Finding Belief Geometries with Sparse Autoencoders

arXiv cs.AI / 4/6/2026

💬 OpinionSignals & Early TrendsIdeas & Deep AnalysisModels & Research

Key Points

  • The paper tackles mechanistic interpretability by asking whether large language models encode “belief states” as simplex-shaped geometric structures in internal representations, which had been shown in transformers trained on hidden Markov model data.
  • It proposes a pipeline that uses sparse autoencoders, k-subspace clustering over SAE features, and simplex fitting (via AANet) to discover candidate simplex-structured subspaces in transformer representations.
  • The authors first validate the approach on a transformer trained with a multipartite hidden Markov model where the belief-state geometry is known, then apply it to Gemma-2-9B to find 13 priority clusters with candidate simplex geometry (K≥3).
  • To separate genuine belief-state encoding from spurious “tiling” artifacts, they use barycentric prediction as a discriminating test, finding 5 real clusters that pass at least one split while no null clusters do.
  • One identified cluster (768_596) achieves the highest causal steering score and is the only one where passive prediction and active intervention agree, but the authors frame the results as preliminary and call for a more structured confirmation protocol.

Abstract

Understanding the geometric structure of internal representations is a central goal of mechanistic interpretability. Prior work has shown that transformers trained on sequences generated by hidden Markov models encode probabilistic belief states as simplex-shaped geometries in their residual stream, with vertices corresponding to latent generative states.

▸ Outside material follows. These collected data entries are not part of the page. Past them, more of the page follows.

Definition has_change_permission {Request : Type}
    (request : Request) (obj : option instance)
  : world -> outcome bool * state :=
  method obj (r <- app_settings_ADMIN_READONLY ;; ret (negb r)).

End SubscriptionAdmin.

Module CustomerAdmin.

Definition has_change_permission {Request : Type}
    (request : Request) (obj : option instance)
  : world -> outcome bool * state :=
  method obj (r <- app_settings_ADMIN_READONLY ;; ret (negb r)).

Definition status (obj : option instance)
  : world -> outcome value * state :=
  method obj
    match obj_and_data obj with
    | Some d => get d "status" (VStr "")
    | None => ret VNone
    end.

End CustomerAdmin.

Module TransactionAdmin.

Definition has_change_permission {Request : Type}
    (request : Request) (obj : option instance)
  : world -> outcome bool * state :=
  method obj (r <- app_settings_ADMIN_READONLY ;; ret (negb r)).

Definition customer_email (obj : option instance)
  : world -> outcome value * state :=
  method obj
    match obj with
    | Some _ =>
        c <- obj_customer ;;
        match c with
        | Some _ =>
            c' <- obj_customer ;;
            match c' with
            | Some customer => ret (VStr (Customer.email customer))
            | None => lift (Raise AttributeError)
            end
        | None => ret (VStr "")
        end
    | None => ret (VStr "")
    end.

Whether large language models trained on naturalistic text develop analogous geometric representations remains an open question. We introduce a pipeline for discovering candidate simplex-structured subspaces in transformer representations, combining sparse autoencoders (SAEs), k-subspace clustering of SAE features, and simplex fitting using AANet. We validate the pipeline on a transformer trained on a multipartite hidden Markov model with known belief-state geometry. Applied to Gemma-2-9B, we identify 13 priority clusters exhibiting candidate simplex geometry (K \geq 3). A key challenge is distinguishing genuine belief-state encoding from tiling artifacts: latents can span a simplex-shaped subspace without the mixture coordinates carrying predictive signal beyond any individual feature. We therefore adopt barycentric prediction as our primary discriminating test. Among the 13 priority clusters, 3 exhibit a highly significant advantage on near-vertex samples (Wilcoxon p < 10^{-14}) and 4 on simplex-interior samples. Together 5 distinct real clusters pass at least one split, while no null cluster passes either. One cluster, 768_596, additionally achieves the highest causal steering score in the dataset. This is the only case where passive prediction and active intervention converge. We present these findings as preliminary evidence that genuine belief-like geometry exists in Gemma-2-9B's representation space, and identify the structured evaluation that would be required to confirm this interpretation.